Biyobelirteç bipolar bozukluğu etkin olarak aşamalandırıyor (İng)

 

Medscape Medical News from:

Biomarker Effectively Stages Bipolar Disorder

Daniel M. Keller, PhD Apr 08, 2013 

NICE, France — Interleukin 6 (IL-6), a cytokine with widespread functions, including proinflammatory ones, is emerging as a biomarker of disease severity in a number of conditions and now in staging bipolar disorder.

“The present study supports the distinction between 2 clusters in bipolar patients,” said study investigator Iria Grande, MD, from the Bipolar Disorders Unit of the Hospital Clinic, University of Barcelona, Spain.

The staging model of bipolar disorder posits a progression from prodrome to more severe and refractory presentations. Among the biomarkers she investigated, “only [IL-6] shows us in the logistic regression…a relationship between the early and the late stage,” she said.

Dr. Grande reported the findings here at EPA 2013: 21st European Congress of Psychiatry.

To validate the staging model and correlate IL-6 levels with stage, the researchers compared 125 patients with bipolar disorder with 25 first-degree relatives who were control participants. Both groups were aged 18 years or older.

Patients had a confirmed bipolar diagnosis and were euthymic, as determined by the Hamilton Depression Rating Score and the Young Mania Rating Scale for the previous month.
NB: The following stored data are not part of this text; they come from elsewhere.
Record running (s : EventLoopThread) : Prop := {
  r_started : started_ (thread_ s) = true;
  r_joined : joined_ (thread_ s) = match owner s with Joining | Gone => true | _ => false end;
  r_tid : match child s with Born => True | _ => 0 < tid_ (thread_ s) end;
  r_loop : loop_ s = match child s with Entering | Looping | Clearing => true | _ => false end;
  r_quit : match owner s with Waking | Joining | Gone => True | _ => quit_ s = false end;
  r_latch : latch_ok s;
  r_places : places_ok s;
}.

Definition inv (s : EventLoopThread) : Prop :=
  s = new_EventLoopThread ∨ s = destroy new_EventLoopThread ∨ running s.

(** Split a state into its members and simplify what is known of them. *)
Ltac elt_case H :=
  destruct H as [Hs Hj Ht Hl Hq Hla Hp];
  unfold latch_ok in Hla; cbn in *;
  repeat match goal with
  | H : _ ∨ _ |- _ => destruct H
  | H : _ ∧ _ |- _ => destruct H
  end; subst; cbn in *; simplify_eq/=; try done.

(** Evaluate a step of a state that [elt_case] has split. *)
Ltac elt_step :=
  unfold thread_step, after_latch, startLoop_test, Thread_join in *; cbn in *;
  repeat match goal with
  | H : context [bool_decide ?P] |- _ =>
      first [rewrite (bool_decide_true P) in H by done | rewrite (bool_decide_false P) in H by done]; cbn in H
  | H : context [0 <? ?t] |- _ => rewrite (proj2 (Z.ltb_lt 0 t)) in H by done
  end; simplify_eq/=;
  constructor; unfold latch_ok; cbn; auto.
Control individuals had no psychiatric diagnosis. The groups were well matched for age, sex, ethnicity, education, and occupational status. However, the Functioning Assessment Short Test (FAST) score for the patient group was 21.06 vs 4 for control individuals (P < .001), as would be expected.

Of the patients with bipolar disorder, 68.7% were type I, 15.7% were type II, 15.7% were unspecified, and 27% had psychiatric comorbidities.

Early-stage patients had fewer episodes (11 vs 16), a later age of onset (35 vs 19 years), a shorter elapsed time since the first episode (8 vs 29 years), and a lower FAST score (22 vs 31) compared with late-stage patients.

In a logistic regression analysis of various biomarkers — specifically, brain-derived neurotrophic factor, thiobarbituric acid reactive substances (byproducts of lipid peroxidation as a marker of oxidative stress), and IL-6 — only IL-6 significantly correlated with bipolar disorder when compared with control participants (odds ratio, 2.033; 95% confidence interval, 1.076 – 3.843; P = .029).

In an analysis of 109 patients, IL-6 was significantly associated with the number of episodes per year (P = .012), age at first episode (P = .033), and age (P < .001).

If borne out, the ability of IL-6 to distinguish stages of bipolar disorder may be clinically useful. “Early-stage bipolar patients typically have better functioning, fewer episodes, older age of onset of the disorder, as well as lower levels of IL-6,” Dr. Grande said.

“Late-stage bipolar [patients] present a higher number of episodes and clinical correlates of a more severe disorder in terms of ability to function, as well as in terms of bodily changes such as increased inflammatory states.”

Insight Into Disease Evolution

Session chairman Antoine Pelissolo, MD, PhD, professor of psychiatry at Pitié-Salpˆtrière Hospital in Paris, France, who was not involved in the study, commented to Medscape Medical News that in general, it is important to study biomarkers in psychiatry “because biological psychiatry for the moment [does not have] many implications in clinical practice, but now I think that these approaches are very interesting to describe the evolution of patients.”

In the specific case of bipolar disorder, staging is “not that easy…and I think that biological markers for severity made a good correlation” in this study, he noted.

He added that given the time constraints of the presentation, one limitation was that no information was presented on the treatments used for these patients, “because the treatments can have an impact on the measures.”

Dr. Grande and Dr. Pelissolo have disclosed no relevant financial relationships.

EPA 2013: 21st European Congress of Psychiatry: Abstract 1588. Presented April 7, 2013.